(* ===== verification/WorkingDir.v ===== *)
(** * Working directories (src/base/component/list_dir.go, src/fsi/mapping.go,
    src/fsi/status.go)

    The components in a directory, datasets written to directories and read
    from them, and how a directory differs from the stored version. *)
From S2P Require Export Components.

Definition ErrNoDatasetFiles : error := ErrSentinel "no dataset files provided".

(** ** Listing a directory *)

(** [GetKnownFilenames] *)
Definition componentExtensionTypes : list string := [".json"; ".yml"; ".yaml"].
Definition GetKnownFilenames : list (string * list string) :=
  [("dataset", componentExtensionTypes); ("commit", componentExtensionTypes); ("meta", componentExtensionTypes);
   ("structure", componentExtensionTypes); ("viz", [".html"]); ("readme", [".md"; ".html"]); ("transform", [".star"]);
   ("body", [".csv"; ".json"; ".cbor"; ".xlsx"])].
Definition allowed_extensions (name : string) : option (list string) :=
  snd ∘ snd <$> find_index_from (λ ne, bool_decide (ne.1 = name)) 0 GetKnownFilenames.
Definition normalizeExtensionFormat (text : string) : string :=
  let text := strings_TrimPrefix text "." in
  if decide (text = "yml") then "yaml" else text.

(** The component a file name stands for, and its extension, when it is known;
    [IsKnownFilename] of a path *)
Definition drop_suffix (s suffix : string) : string :=
  of_bytes (take (String.length s - String.length suffix) (bytes s)).
Definition known_file (name : string) : option (string * string) :=
  let ext := filepath_Ext name in
  let componentName := strings_ToLower (drop_suffix name ext) in
  match allowed_extensions componentName with
  | Some exts => if decide (ext ∈ exts) then Some (componentName, ext) else None
  | None => None
  end.
Definition IsKnownFilename (fullpath : string) : bool :=
  bool_decide (is_Some (known_file (filepath_Base fullpath))).

Section working.
Context {V : Type} `{L : !ComponentLib V, O : !OS}.
Abbreviation Coll := (@Collection V).
Abbreviation Comp := (@Component V).

(** [ListDirectoryComponents]: a second file for a component is a conflict. *)
Definition conflict_with (name : string) (b : BaseComponent) : BaseComponent :=
  let msg := if decide (ProblemMessage b = "") then filepath_Base (SourceFile b) else ProblemMessage b in
  set_problem "conflict" (strings_Join (merge_sort String.le (strings_Split msg " " ++ [name])) " ") b.
Definition list_step (dir : string) (d : Disk) (c : Coll) (name : string) : Coll :=
  match known_file name with
  | None => c
  | Some (componentName, ext) =>
      let absPath := filepath_Abs (filepath_Join [dir; name]) in
      match GetSubcomponent componentName c with
      | Some holder =>
          put_component componentName (set_Base (conflict_with (filepath_Base absPath) (Base holder)) holder) c
      | None =>
          let time := from_option (node_time absPath) 0%Z (d !! filepath_Join [dir; name]) in
          SetSubcomponent componentName (mkBase "" "" time absPath false (normalizeExtensionFormat ext)) c
      end
  end.
Definition ListDirectoryComponents (dir : string) (d : Disk) : outcome Coll :=
  names ← ReadDir dir d;
  let c := foldl (list_step dir d) (mkCollection FilesysContainer ∅) names in
  if decide (Subcomponents c = ∅) then Error ErrNoDatasetFiles else Ok c.

(** [assignField]: a component of the dataset's file that has a file of its own
    is a conflict. *)
Definition assignField (name : string) (parent : BaseComponent) (fill : Comp → Comp) (c : Coll) : Coll :=
  match GetSubcomponent name c with
  | Some found =>
      let msg := filepath_Base (SourceFile (Base found)) +:+ " " +:+ filepath_Base (SourceFile parent) in
      put_component name (set_Base (set_problem "conflict" msg (Base found)) found) c
  | None =>
      match new_component name (mkBase "" "" (c_ModTime parent) (SourceFile parent) false (c_Format parent)) with
      | Some x => put_component name (fill x) c
      | None => c
      end
  end.
Definition assign_if {A} (o : option A) (name : string) (parent : BaseComponent) (fill : A → Comp → Comp)
    (c : Coll) : Coll :=
  match o with Some v => assignField name parent (fill v) c | None => c end.

(** [ExpandListedComponents]; the structure of a body that is inlined too is
    kept with it unless it was in conflict. *)
Definition filled_value (v : V) (x : Comp) : Comp :=
  match x with ValueComponent k b _ dis => ValueComponent k (set_loaded b) (Some v) dis | _ => x end.
Definition filled_script (resolver : bool) (v : V) (x : Comp) : Comp :=
  match x with ScriptComponent k b _ _ => ScriptComponent k (set_loaded b) resolver (Some v) | _ => x end.
Definition filled_body (resolver : bool) (structure : option V) (x : Comp) : Comp :=
  match x with
  | BodyComponent b _ f st v => BodyComponent b resolver f (match structure with Some _ => structure | None => st end) v
  | _ => x
  end.
Definition expand_dataset (resolver : bool) (ds : WDataset V) (base : BaseComponent) (c : Coll) : Coll :=
  let c := put_component "dataset" (DatasetComponent base (Some ds)) c in
  let c := assign_if (wd_Commit ds) "commit" base filled_value c in
  let c := assign_if (wd_Meta ds) "meta" base filled_value c in
  let bodyStructure := match GetSubcomponent "structure" c with Some _ => None | None => wd_Structure ds end in
  let c := assign_if (wd_Structure ds) "structure" base filled_value c in
  let c := assign_if (wd_Readme ds) "readme" base (filled_script resolver) c in
  let c := assign_if (wd_Transform ds) "transform" base (filled_script resolver) c in
  assign_if (wd_Body ds) "body" base (λ _, filled_body resolver bodyStructure) c.
Definition ExpandListedComponents (resolver : bool) (d : Disk) (c : Coll) : outcome Coll :=
  match co_container c with
  | DatasetContainer => Error (Errorf "cannot expand non-filesys container" [])
  | FilesysContainer =>
      match GetSubcomponent "dataset" c with
      | None => Ok (expand_dataset resolver no_dataset zero_base c)
      | Some x =>
          match LoadFile d (Base x) with
          | (Ok fields, base) => ds ← fill_dataset fields; Ok (expand_dataset resolver ds base c)
          | (Error e, _) => Error e
          | (Panic, _) => Panic
          end
      end
  end.

(** ** Datasets as directories (mapping.go) *)

Context `{W : !MapWalk}.

(** [GetProblems], in the order of a walk *)
Definition GetProblems (c : Coll) : string :=
  match co_container c with
  | DatasetContainer => ""
  | FilesysContainer =>
      foldl (λ problems kc,
               let b := Base kc.2 in
               if decide (ProblemKind b = "") then problems
               else (if decide (problems = "") then problems else problems +:+ " ") +:+
                    ProblemKind b +:+ ":[" +:+ ProblemMessage b +:+ "]") "" (walk (Subcomponents c))
  end.

(** [localPathToFSIPath] and [ReadDir], here of a dataset *)
Definition PathPrefix : string := "/fsi".
Definition localPathToFSIPath (absLocalPath : string) : string :=
  if decide (absLocalPath = "") then ""
  else if strings_HasPrefix absLocalPath PathPrefix then absLocalPath
  else PathPrefix +:+ absLocalPath.
Definition set_Path (path : string) (ds : WDataset V) : WDataset V :=
  mkWDataset (wd_Commit ds) (wd_Meta ds) (wd_Structure ds) (wd_Readme ds) (wd_Transform ds) (wd_Body ds) (wd_BodyFile ds)
    (wd_BodyPath ds) path (wd_Peername ds) (wd_PreviousPath ds).
Definition ReadDir_dataset (dir : string) (d : Disk) : outcome (WDataset V) :=
  c ← ListDirectoryComponents dir d;
  c ← ExpandListedComponents false d c;
  if decide (GetProblems c = "") then
    ds ← ToDataset d c; Ok (set_Path (localPathToFSIPath (wd_Path ds)) ds)
  else Error (Errorf (GetProblems c) []).

(** [WriteComponents]; errors of writing a component are not looked at. *)
Fixpoint write_each (dirPath : string) (c : Coll) (names : list string) : stM Disk unit := λ d,
  match names with
  | [] => (Ok tt, d)
  | name :: names =>
      match GetSubcomponent name c with
      | None => write_each dirPath c names d
      | Some x =>
          match WriteTo dirPath (x, d) with
          | (Panic, (_, d)) => (Panic, d)
          | (_, (_, d)) => write_each dirPath c names d
          end
      end
  end.
Definition WriteComponents (ds : WDataset V) (dirPath : string) : stM Disk unit :=
  c ← st_lift (ConvertDatasetToComponents ds);
  let c := RemoveSubcomponent "stats" (RemoveSubcomponent "commit" c) in
  c ← st_lift (drop_derived c);
  write_each dirPath c AllSubcomponentNames.

(** [WriteComponent] and [DeleteComponent] *)
Definition WriteComponent (c : Coll) (name dirPath : string) : stM Disk string := λ d,
  match GetSubcomponent name c with
  | None => (Ok "", d)
  | Some x => let '(r, (_, d)) := WriteTo dirPath (x, d) in (r, d)
  end.
Definition DeleteComponent (c : Coll) (name dirPath : string) : stM Disk unit :=
  match GetSubcomponent name c with None => mret tt | Some x => RemoveFrom dirPath x end.

(** [DeleteDatasetFiles], and [DeleteComponentFiles] of fsi.go *)
Fixpoint remove_sources (ignore_missing : bool) (c : Coll) (names : list string) : stM Disk unit :=
  match names with
  | [] => mret tt
  | name :: names =>
      match GetSubcomponent name c with
      | None => remove_sources ignore_missing c names
      | Some x =>
          (if ignore_missing then remove_if_there (SourceFile (Base x)) else Remove (SourceFile (Base x)));;
          remove_sources ignore_missing c names
      end
  end.
Definition remove_if_empty (dirPath : string) : stM Disk unit := λ d,
  match Remove dirPath d with
  | (Error e, d) => if strings_Contains (error_text e) "directory not empty" then (Ok tt, d) else (Error e, d)
  | r => r
  end.
Definition DeleteDatasetFiles (dirPath : string) : stM Disk unit :=
  c ← st_read (ListDirectoryComponents dirPath);
  remove_sources true c (AllSubcomponentNames ++ ["dataset"]);;
  remove_if_empty dirPath.
Definition DeleteComponentFiles (dir : string) : stM Disk unit :=
  c ← st_read (ListDirectoryComponents dir); remove_sources false c AllSubcomponentNames.

(** ** Status (status.go) *)
Record StatusItem : Type := mkStatusItem {
  si_SourceFile : string;
  si_Component : string;
  si_Type : string;
  si_Mtime : Z;
}.
Definition item_of (name type : string) (b : BaseComponent) : StatusItem := mkStatusItem (SourceFile b) name type (c_ModTime b).

(** [CalculateStateTransition]; Go's zero time is 0. *)
Definition transition (d : Disk) (name : string) (prevComp nextComp : option Comp) : outcome (list StatusItem) :=
  match nextComp with
  | Some next =>
      if decide (ProblemKind (Base next) ≠ "") then Ok [item_of name (ProblemKind (Base next)) (Base next)]
      else
        match prevComp with
        | None => Ok [item_of name "add" (Base next)]
        | Some prev =>
            match Compare d prev next with
            | (Ok isEqual, (_, next)) => Ok [item_of name (if isEqual : bool then "unmodified" else "modified") (Base next)]
            | (Error _, (_, next)) => Ok [item_of name "parse error" (Base next)]
            | (Panic, _) => Panic
            end
        end
  | None => match prevComp with Some _ => Ok [mkStatusItem "" name "removed" 0] | None => Ok [] end
  end.
Fixpoint transitions (d : Disk) (names : list string) (prev next : Coll) : outcome (list StatusItem) :=
  match names with
  | [] => Ok []
  | name :: names =>
      items ← transition d name (GetSubcomponent name prev) (GetSubcomponent name next);
      rest ← transitions d names prev next;
      Ok (items ++ rest)
  end.
Definition CalculateStateTransition (d : Disk) (prev next : Coll) : outcome (list StatusItem) :=
  rest ← transitions d AllSubcomponentNames prev next;
  Ok (match GetSubcomponent "dataset" next with
      | Some x => if decide (ProblemKind (Base x) = "") then [] else [item_of "dataset" (ProblemKind (Base x)) (Base x)]
      | None => []
      end ++ rest).

(** [FSI.Status] once the stored version is loaded, and the check that
    [IsWorkingDirectoryClean] makes of it *)
Definition ErrWorkingDirectoryDirty : error := ErrSentinel "working directory is dirty".
Definition without_commit (ds : WDataset V) : WDataset V :=
  mkWDataset None (wd_Meta ds) (wd_Structure ds) (wd_Readme ds) (wd_Transform ds) (wd_Body ds) (wd_BodyFile ds)
    (wd_BodyPath ds) (wd_Path ds) "" (wd_PreviousPath ds).
Definition status_against (stored : WDataset V) (dir : string) (d : Disk) : outcome (list StatusItem) :=
  working ← ListDirectoryComponents dir d;
  working ← ExpandListedComponents true d working;
  prev ← ConvertDatasetToComponents (without_commit (ds_DropDerivedValues stored));
  CalculateStateTransition d prev working.
Definition all_unmodified (changes : list StatusItem) : bool := forallb (λ ch, bool_decide (si_Type ch = "unmodified")) changes.
Definition clean_error (changes : list StatusItem) : outcome unit :=
  if all_unmodified changes then Ok tt else Error ErrWorkingDirectoryDirty.

(** [StatusAtVersion] once both versions are loaded *)
Definition version_components (ds : WDataset V) : outcome Coll :=
  c ← ConvertDatasetToComponents ds; drop_derived (RemoveSubcomponent "commit" c).
Definition status_between (d : Disk) (prev next : WDataset V) : outcome (list StatusItem) :=
  prevCompCollect ← version_components prev;
  nextCompCollect ← version_components next;
  changes ← CalculateStateTransition d prevCompCollect nextCompCollect;
  Ok (map (λ ch, if decide (si_Component ch ∈ ["meta"; "body"; "structure"])
                 then mkStatusItem (si_Component ch) (si_Component ch) (si_Type ch) (si_Mtime ch) else ch) changes).
End working.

§ Instructions to follow
Write out each line above that contains the word "ErrSentinel".

§ Answer to this exercise
Definition ErrNoDatasetFiles : error := ErrSentinel "no dataset files provided".
Definition ErrWorkingDirectoryDirty : error := ErrSentinel "working directory is dirty".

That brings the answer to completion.